ABOUT THIS TASK >> A word-for-word restatement of the listing is the only acceptable answer.
%%
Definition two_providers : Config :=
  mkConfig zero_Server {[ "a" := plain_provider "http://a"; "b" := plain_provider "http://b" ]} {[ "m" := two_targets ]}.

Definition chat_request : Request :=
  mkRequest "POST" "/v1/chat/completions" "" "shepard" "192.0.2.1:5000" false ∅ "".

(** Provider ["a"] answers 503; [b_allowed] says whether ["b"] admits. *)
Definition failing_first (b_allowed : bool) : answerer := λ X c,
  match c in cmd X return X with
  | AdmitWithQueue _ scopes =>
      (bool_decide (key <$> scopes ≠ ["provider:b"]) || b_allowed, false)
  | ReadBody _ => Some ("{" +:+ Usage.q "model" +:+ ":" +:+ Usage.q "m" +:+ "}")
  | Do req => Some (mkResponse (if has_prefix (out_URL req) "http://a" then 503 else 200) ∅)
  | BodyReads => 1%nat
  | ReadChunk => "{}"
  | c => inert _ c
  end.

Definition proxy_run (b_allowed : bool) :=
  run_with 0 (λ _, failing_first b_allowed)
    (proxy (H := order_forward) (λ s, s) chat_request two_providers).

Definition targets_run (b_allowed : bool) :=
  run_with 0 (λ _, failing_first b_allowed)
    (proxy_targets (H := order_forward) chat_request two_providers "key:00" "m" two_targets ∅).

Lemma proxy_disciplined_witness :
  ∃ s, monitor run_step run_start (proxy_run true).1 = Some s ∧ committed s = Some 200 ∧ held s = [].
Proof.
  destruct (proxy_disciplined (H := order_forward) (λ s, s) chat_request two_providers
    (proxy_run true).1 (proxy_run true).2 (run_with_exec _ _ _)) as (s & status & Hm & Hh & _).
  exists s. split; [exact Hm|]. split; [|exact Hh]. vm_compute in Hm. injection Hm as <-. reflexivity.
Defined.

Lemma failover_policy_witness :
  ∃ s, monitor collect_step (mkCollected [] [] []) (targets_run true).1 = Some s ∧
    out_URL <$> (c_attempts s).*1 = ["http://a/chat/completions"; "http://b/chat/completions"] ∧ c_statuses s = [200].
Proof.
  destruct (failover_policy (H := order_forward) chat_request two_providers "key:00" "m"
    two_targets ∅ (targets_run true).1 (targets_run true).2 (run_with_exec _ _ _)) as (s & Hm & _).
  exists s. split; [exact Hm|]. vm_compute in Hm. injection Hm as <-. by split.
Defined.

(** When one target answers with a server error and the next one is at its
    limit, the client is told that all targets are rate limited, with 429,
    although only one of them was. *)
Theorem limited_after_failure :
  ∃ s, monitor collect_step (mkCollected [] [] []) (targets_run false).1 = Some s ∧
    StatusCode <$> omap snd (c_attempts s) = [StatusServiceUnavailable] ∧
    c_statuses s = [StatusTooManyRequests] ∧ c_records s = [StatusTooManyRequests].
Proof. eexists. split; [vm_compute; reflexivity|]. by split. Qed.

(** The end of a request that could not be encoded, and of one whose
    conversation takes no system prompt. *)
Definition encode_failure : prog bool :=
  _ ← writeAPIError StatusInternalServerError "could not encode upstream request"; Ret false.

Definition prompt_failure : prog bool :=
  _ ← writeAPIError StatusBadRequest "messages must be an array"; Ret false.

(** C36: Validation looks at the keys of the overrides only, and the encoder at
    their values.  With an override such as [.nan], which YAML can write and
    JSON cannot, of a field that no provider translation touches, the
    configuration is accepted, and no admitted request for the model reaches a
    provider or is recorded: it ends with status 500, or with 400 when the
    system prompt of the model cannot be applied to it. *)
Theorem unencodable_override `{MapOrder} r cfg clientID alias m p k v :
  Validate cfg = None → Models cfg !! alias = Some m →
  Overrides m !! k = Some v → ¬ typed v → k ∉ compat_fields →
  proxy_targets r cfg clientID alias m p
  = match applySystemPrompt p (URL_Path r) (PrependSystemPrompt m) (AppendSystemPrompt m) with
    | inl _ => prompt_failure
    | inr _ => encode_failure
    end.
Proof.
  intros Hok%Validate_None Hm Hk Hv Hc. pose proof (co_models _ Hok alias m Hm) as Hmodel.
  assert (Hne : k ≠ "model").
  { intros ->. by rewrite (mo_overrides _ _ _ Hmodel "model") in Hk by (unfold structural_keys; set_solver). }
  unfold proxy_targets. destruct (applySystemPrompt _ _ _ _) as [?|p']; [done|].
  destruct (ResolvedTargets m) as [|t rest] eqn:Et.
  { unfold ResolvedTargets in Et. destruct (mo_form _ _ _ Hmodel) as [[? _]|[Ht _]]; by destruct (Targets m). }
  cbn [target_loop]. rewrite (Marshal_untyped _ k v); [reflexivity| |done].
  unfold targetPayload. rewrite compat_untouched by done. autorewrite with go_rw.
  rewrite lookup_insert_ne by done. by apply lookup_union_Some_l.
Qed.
%%
EXERCISE SOLUTION >>
Definition two_providers : Config :=
  mkConfig zero_Server {[ "a" := plain_provider "http://a"; "b" := plain_provider "http://b" ]} {[ "m" := two_targets ]}.

Definition chat_request : Request :=
  mkRequest "POST" "/v1/chat/completions" "" "shepard" "192.0.2.1:5000" false ∅ "".

(** Provider ["a"] answers 503; [b_allowed] says whether ["b"] admits. *)
Definition failing_first (b_allowed : bool) : answerer := λ X c,
  match c in cmd X return X with
  | AdmitWithQueue _ scopes =>
      (bool_decide (key <$> scopes ≠ ["provider:b"]) || b_allowed, false)
  | ReadBody _ => Some ("{" +:+ Usage.q "model" +:+ ":" +:+ Usage.q "m" +:+ "}")
  | Do req => Some (mkResponse (if has_prefix (out_URL req) "http://a" then 503 else 200) ∅)
  | BodyReads => 1%nat
  | ReadChunk => "{}"
  | c => inert _ c
  end.

Definition proxy_run (b_allowed : bool) :=
  run_with 0 (λ _, failing_first b_allowed)
    (proxy (H := order_forward) (λ s, s) chat_request two_providers).

Definition targets_run (b_allowed : bool) :=
  run_with 0 (λ _, failing_first b_allowed)
    (proxy_targets (H := order_forward) chat_request two_providers "key:00" "m" two_targets ∅).

Lemma proxy_disciplined_witness :
  ∃ s, monitor run_step run_start (proxy_run true).1 = Some s ∧ committed s = Some 200 ∧ held s = [].
Proof.
  destruct (proxy_disciplined (H := order_forward) (λ s, s) chat_request two_providers
    (proxy_run true).1 (proxy_run true).2 (run_with_exec _ _ _)) as (s & status & Hm & Hh & _).
  exists s. split; [exact Hm|]. split; [|exact Hh]. vm_compute in Hm. injection Hm as <-. reflexivity.
Defined.

Lemma failover_policy_witness :
  ∃ s, monitor collect_step (mkCollected [] [] []) (targets_run true).1 = Some s ∧
    out_URL <$> (c_attempts s).*1 = ["http://a/chat/completions"; "http://b/chat/completions"] ∧ c_statuses s = [200].
Proof.
  destruct (failover_policy (H := order_forward) chat_request two_providers "key:00" "m"
    two_targets ∅ (targets_run true).1 (targets_run true).2 (run_with_exec _ _ _)) as (s & Hm & _).
  exists s. split; [exact Hm|]. vm_compute in Hm. injection Hm as <-. by split.
Defined.

(** When one target answers with a server error and the next one is at its
    limit, the client is told that all targets are rate limited, with 429,
    although only one of them was. *)
Theorem limited_after_failure :
  ∃ s, monitor collect_step (mkCollected [] [] []) (targets_run false).1 = Some s ∧
    StatusCode <$> omap snd (c_attempts s) = [StatusServiceUnavailable] ∧
    c_statuses s = [StatusTooManyRequests] ∧ c_records s = [StatusTooManyRequests].
Proof. eexists. split; [vm_compute; reflexivity|]. by split. Qed.

(** The end of a request that could not be encoded, and of one whose
    conversation takes no system prompt. *)
Definition encode_failure : prog bool :=
  _ ← writeAPIError StatusInternalServerError "could not encode upstream request"; Ret false.

Definition prompt_failure : prog bool :=
  _ ← writeAPIError StatusBadRequest "messages must be an array"; Ret false.

(** C36: Validation looks at the keys of the overrides only, and the encoder at
    their values.  With an override such as [.nan], which YAML can write and
    JSON cannot, of a field that no provider translation touches, the
    configuration is accepted, and no admitted request for the model reaches a
    provider or is recorded: it ends with status 500, or with 400 when the
    system prompt of the model cannot be applied to it. *)
Theorem unencodable_override `{MapOrder} r cfg clientID alias m p k v :
  Validate cfg = None → Models cfg !! alias = Some m →
  Overrides m !! k = Some v → ¬ typed v → k ∉ compat_fields →
  proxy_targets r cfg clientID alias m p
  = match applySystemPrompt p (URL_Path r) (PrependSystemPrompt m) (AppendSystemPrompt m) with
    | inl _ => prompt_failure
    | inr _ => encode_failure
    end.
Proof.
  intros Hok%Validate_None Hm Hk Hv Hc. pose proof (co_models _ Hok alias m Hm) as Hmodel.
  assert (Hne : k ≠ "model").
  { intros ->. by rewrite (mo_overrides _ _ _ Hmodel "model") in Hk by (unfold structural_keys; set_solver). }
  unfold proxy_targets. destruct (applySystemPrompt _ _ _ _) as [?|p']; [done|].
  destruct (ResolvedTargets m) as [|t rest] eqn:Et.
  { unfold ResolvedTargets in Et. destruct (mo_form _ _ _ Hmodel) as [[? _]|[Ht _]]; by destruct (Targets m). }
  cbn [target_loop]. rewrite (Marshal_untyped _ k v); [reflexivity| |done].
  unfold targetPayload. rewrite compat_untouched by done. autorewrite with go_rw.
  rewrite lookup_insert_ne by done. by apply lookup_union_Some_l.
Qed.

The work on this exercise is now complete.